2 Antworten zu Lernwanderungen – eine Universität des Lebens

  1. Dem selbstbestimmten Lernen kann ich, unterstrichen durch meine eigene Lernbiographie, nur beipflichten. Aber auch diesem Satz Jara von Lüpkes: „Es ist schwer, Vertrauen in etwas zu setzen, was spürbar, aber noch nicht ausdrückbar ist.“ Das Vertrauen selbst kam bei mir erst mit zunehmenden Lebensalter, aber es kam. Schön, dass sich dieser junge Mensch bereits so früh auf eine selbstverantwortete Lernreise gemacht hat!

    In diesem Zusammenhang kann ich es noch weniger verstehen, wenn Fortbildung daran scheitert, dass nicht auch ein wenig eigenes Geld in die Hand genommen wird, um sich z. B. ein (kostengünstiges BIB-) Seminar selbst zu bezahlen, wie die Tage aus Thüringen gemeldet wurde. Es zählt doch, ob und was man lernen will, nicht, wer für diesen Wissenszuwachs verantwortlich ist. Und mit dieser Überzeugung des Wollens im Gepäck, mit etwas Mut und langem Atem lassen sich mit der Zeit auch Arbeitgeber mitnehmen. Ein Versuch wäre es wert.

    So kann ich mich an die Zeiten erinnern, als wir in Bayern noch ein kleiner, nicht eingetragener Verein waren (ABBA – Arbeitsgemeinschaft bayerischer Bibliotheksassistenten). Wir übernachteten privat, tagten in einer primitive Holzhütte, die Verwandtschaft eines Mitglieds zur Verfügung stellte, tüteten die Einladungen zu den Treffen selber ein … wir taten es einfach, ohne zu jammern, eben, weil wir Wissen unbedingt teilen wollten. Und mit der Zeit professioneller zu werden, das ist ja kein Nachteil, wie auch Jara von Lüpke aufzeigt, indem sie nach ihrer Lernreise noch so etwas wie ein „Regel“studium aufsetzte. Und dennoch … irgendwas war anders, intensiver, lustiger, …

    Ja, der Artikel macht Mut. Und manche von uns erleben im kleinen Rahmen ähnliches. So besuchte mich kürzlich der Vorsitzende der BIB-Landesgruppe Nordrhein-Westfalen, Frank Merken, um die Herbstexkursion nach Bamberg für seine Mitglieder vorzubereiten. Natürlich hätte er das alles via Telefon und E-Mail machen können.
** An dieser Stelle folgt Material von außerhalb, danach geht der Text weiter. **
(** The four statements that link face [j] of tet [i] with the face stored
    in slot [s]. *)
Definition link (i j : Z) (s : HshSct) (w : Loc) : Loc :=
  let Ngb1 := wr (lNgb w) (cell i j) (htet s) in
  let Flg1 := incr (lFlg w) i in
  let Ngb2 := wr Ngb1 (cell (htet s) (voy s)) i in
  let Flg2 := incr Flg1 (htet s) in
  mkLoc (ltab w) (lColPos w) Flg2 Ngb2.

(** The [else] branch at the end of a chain: slot [key] is linked to a new
    slot taken at [ColPos] in the overflow region, which receives the
    face. *)
Definition append1 (i j : Z) (pos : Z * Z * Z) (key : Z) (w : Loc)
  : res Loc :=
  let s := rd hsh0 (ltab w) key in
  let cp := lColPos w in
  if negb (inb (ltab w) cp) then OutOfBounds else
  let tab1 := wr (ltab w) key (set_nex s cp) in
  let tab2 := wr tab1 cp (store (rd hsh0 tab1 cp) i j pos) in
  Ok (mkLoc tab2 (cp + 1) (lFlg w) (lNgb w)).

(** The [do ... while(1)] loop of [ParNgb1], entered at slot [key]. *)
Fixpoint walk1 (fuel : nat) (tets : list TetSct) (i j : Z)
  (pos k : Z * Z * Z) (key : Z) (w : Loc) : res Loc :=
  match fuel with
  | O => OutOfFuel
  | S fuel' =>
      if negb (inb (ltab w) key) then OutOfBounds else
      let s := rd hsh0 (ltab w) key in
      if same_face tets s k then Ok (link i j s w)
      else if negb (nex s =? 0) then walk1 fuel' tets i j pos k (nex s) w
      else append1 i j pos key w
  end.

(** The body of [for(j=0;j<4;j++)] in [ParNgb1]. *)
Definition face1 (tets : list TetSct) (msk : Z) (i : Z) (w : Loc) (j : Z)
  : res Loc :=
  let t := tet_at tets i in
  let '(mn, md, mx) := canon t j in
  if negb (md <? 4) then OutOfBounds else
  let k := (idx t mn, idx t md, idx t mx) in
  let key := hash msk k in
  if negb (inb (ltab w) key) then OutOfBounds else
  let s := rd hsh0 (ltab w) key in
  if htet s =? 0 then
    Ok (mkLoc (wr (ltab w) key (store s i j (mn, md, mx)))
              (lColPos w) (lFlg w) (lNgb w))
  else walk1 (length (ltab w)) tets i j (mn, md, mx) k key w.

(** The body of [for(i=par[c].beg; i<=par[c].end; i++)] in [ParNgb1]. *)
Definition tet1 (tets : list TetSct) (msk : Z) (w : Loc) (i : Z) : res Loc :=
  foldM (face1 tets msk i) [0; 1; 2; 3] w.

(** [ParNgb1(BegIdx, EndIdx, c, par)]: the table is allocated by
    [calloc(5 * HshSiz)], the loops run, and [par[c]] keeps the table and
    the cursor. *)
Definition ParNgb1 (tets : list TetSct) (c : Z) (st : State) : res State :=
  let p := rd par0 (par st) c in
  let w0 := mkLoc (repeat hsh0 (Z.to_nat (5 * HshSiz p))) (ColPos p)
                  (FlgTab st) (NgbTab st) in
  w <- foldM (tet1 tets (HshMsk p)) (Zrange (beg p) (end_ p)) w0 ;;
  Ok (mkState
        (wr (par st) c
            (mkPar (beg p) (end_ p) (NmbCpu p) (HshSiz p) (HshMsk p)
                   (lColPos w) (ltab w)))
        (lFlg w) (lNgb w)).

(** ** Phase two: [ParNgb2] *)

(** The [do ... while(1)] loop of [ParNgb2] in the table of another worker;
    [key] is an [int] there, so [tab[key].nex] is truncated to 32 bits. *)
Fixpoint walk2 (fuel : nat) (tets : list TetSct) (tb : list HshSct)
  (k : Z * Z * Z) (key : Z) : res (option Z) :=
  match fuel with
  | O => OutOfFuel
  | S fuel' =>
      if negb (inb tb key) then OutOfBounds else
      let s := rd hsh0 tb key in
      if same_face tets s k then Ok (Some (htet s))
      else if negb (nex s =? 0) then walk2 fuel' tets tb k (wrap 32 (nex s))
      else Ok None
  end.
(** * RescuNet: cache keys, road-graph mutators and greedy dispatch

    A shallow embedding of the core of the RescuNet backend
    ([app/cache.py], [app/models.py], [app/utils.py], [app/main.py],
    [router/python_router.py]) together with the properties stated about it.

    Conventions of the embedding.
    - Python [float] quantities (coordinates, lengths, travel costs, scores,
      Unix timestamps) are exact rationals [Q]; rounding error of the
      hardware format is not part of the model.
    - Python [int] is [Z]; [Optional[int]] is [option Z].
    - A raised exception is the [Raise] outcome of [result]; only the
      exceptions the modelled code can raise are listed in [exn].
    - Library calls whose body is not part of the repository (Dijkstra from
      networkx, shapely's projections, osmnx's nearest-edge search, the
      salted string hash, the learned probability model) are Section
      variables: every theorem holds for any behaviour of them. *)

From Stdlib Require Import ZArith QArith Qround Qabs List String Ascii Bool Lia Lqa.
From stdpp Require Import base option list gmap strings.

Open Scope Z_scope.

(** ** Outcomes *)

Inductive exn : Type :=
  | TypeError
  | ZeroDivisionError
  | KeyError
  | IndexError
  | NetworkXError
  | HTTPException (status : Z).

Inductive result (A : Type) : Type :=
  | Ok (a : A)
  | Raise (e : exn).
Arguments Ok {A} a.
Arguments Raise {A} e.

#[global] Instance result_ret : MRet result := fun A a => Ok a.
#[global] Instance result_bind : MBind result := fun A B k r =>
  match r with
  | Ok a => k a
  | Raise e => Raise e
  end.

(** A [for i, a in enumerate(l)] loop threading a state, stopped by the
    first exception. *)
Fixpoint rfoldi {A St : Type} (f : St -> nat -> A -> result St)
    (i : nat) (l : list A) (s : St) : result St :=
  match l with
  | [] => Ok s
  | a :: l' => s' ← f s i a; rfoldi f (S i) l' s'
  end.

(** ** Rational comparisons as booleans *)

Definition Qltb (a b : Q) : bool := negb (Qle_bool b a).

(** ** Request models ([app/models.py]) *)

Inductive NodeType : Type := SURVIVOR | PICKUP.

Record NodeData : Type := mkNodeData {
  nd_id : Z;
  nd_x : Q;
  nd_y : Q;
  nd_type : NodeType;
  nd_urgency : option Z;
  nd_count : option Z
}.

(** [NodeData.validate_data]: a survivor must carry urgency and count. *)
Definition validate_data (n : NodeData) : bool :=
  match nd_type n with
  | SURVIVOR => match nd_urgency n, nd_count n with
                | Some _, Some _ => true
                | _, _ => false
                end
  | PICKUP => true
  end.

Record EdgeModification : Type := mkEdgeModification {
  em_u : Z;
  em_v : Z;
  em_key : Z;
  em_state : string
}.

(** An entry of [snapped_nodes]: [{"graph_id": ..., "req": ...}]. *)
Record Snapped : Type := mkSnapped {
  graph_id : Z;
  req : NodeData
}.

(** ** Greedy dispatch ([router/python_router.py]) *)

Module Router.

Record Vehicle : Type := mkVehicle {
  v_id : nat;
  current_node : Z;
  path : list Z;
  total_distance : Q
}.

(** The four [best_*] variables of one round.  [None] stands for the
    initial values ([best_global_score = inf], both indices [-1]). *)
Record Best : Type := mkBest {
  best_global_score : Q;
  best_vehicle_idx : nat;
  best_survivor_idx : nat;
  best_segment_dist : Q
}.

(** A survivor the score is defined for: urgency and count are present
    and [urgency**2 + count] is not zero. *)
Definition scorable (s : Snapped) : Prop :=
  exists u c, nd_urgency (req s) = Some u /\ nd_count (req s) = Some c
              /\ u ^ 2 + c <> 0.

Section Routing.

(** [networkx.shortest_path_length(G, a, b, weight='travel_cost')];
    [None] is [NetworkXNoPath]. *)
Variable shortest_path_length : Z -> Z -> option Q.
(** [networkx.shortest_path(G, a, b, weight='travel_cost')]. *)
Variable shortest_path : Z -> Z -> list Z.

Definition init_vehicles (pickups_ids : list Z) : list Vehicle :=
  imap (fun i pid => mkVehicle i pid [pid] 0%Q) pickups_ids.

(** [score = arrival_time / ((urgency**2) + count)]. *)
Definition score (vehicle : Vehicle) (survivor : Snapped) (dist : Q)
    : result Q :=
  let arrival_time := (total_distance vehicle + dist)%Q in
  match nd_urgency (req survivor), nd_count (req survivor) with
  | Some urgency, Some count =>
      let denom := urgency ^ 2 + count in
      if decide (denom = 0) then Raise ZeroDivisionError
      else Ok (arrival_time / inject_Z denom)%Q
  | _, _ => Raise TypeError
  end.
Aber nein, er reiste und übernachtete auf private Kosten und unter Einsatz seiner Urlaubstage, sprach mit allen Bibliotheken (bzw. den verantwortlichen Mitarbeiter(inn)en) persönlich, besah sich die Lokalitäten und tauschte sich mit den Sachsen-Anhaltiner(inne)n aus, die „zufällig“ gerade ebenfalls auf Exkursionsreise zugange waren. Er unternahm also eine selbstverantwortete Bildungsreise.

    Ich kenne eine weitere Kollegin, die grundsätzlich während ihres Urlaubs die örtlichen Bibliotheken aufsucht, um sich auszutauschen. Auch das ist selbst-verständliches Lernen, das nicht danach fragt: „Muss ich das? Lohnt sich das? Bezahlt mir das wer?“

    Auch unser BIB-Ehrenamt ist eine solche lebensbegleitende Bildungsreise. Sie wird nicht bezahlt, sie ist nicht verordnet, und sie verschafft auch nicht immer einen Karriereschub. Denn wer sich einsetzt, setzt sich aus. Und nicht jeder ist davon erbaut, wenn man, wie ich, auf dem Bibliothekartag, laut sagt: „Der BIB ist nur so gut wie seine Mitglieder“. Da eckt man an, das kann Sympathien kosten. Dennoch – alles, was ich in diesem Amt gelernt habe, hätte ich anders nicht so erfahren können, denn ich hätte ein anderes Augenmerk gehabt. Ich habe freiwillig gelernt und auch eingesteckt, wurde nicht bezahlt dafür. Wenn etwas nervte, konnte ich gehen. Ich blieb und habe mich bewusst entschieden, in dieser bunten Gemeinschaft weiter zu lernen. Wenn etwas nervt, und man wird dafür bezahlt, muss man bleiben, und ich würde in so einer Situation vermutlich „innerlich kündigen“ und geistig dicht machen.

    Ich wünsche uns allen ein Stück weit mehr Mut, eigene Wege zu gehen … aber auch, anderen Mut zu machen, sich eigene Wege zu suchen. Mentoring wäre das nächste Stichwort … kollegiales Lernen, Netzwerken, … vielleicht finden deshalb derzeit so viele Exkursionsreisen wie nie zuvor im BIB statt? Mit dem Körper unterwegs sein heißt ja, auch im Kopf unterwegs zu sein.
    Ich wünsche allen eine tolle (Lern-)Reise und viele neue Erfahrungen!

    P.S.: Die Linkliste des Artikels ist super, da dürfte ein Aufbruch nicht mehr schwer fallen!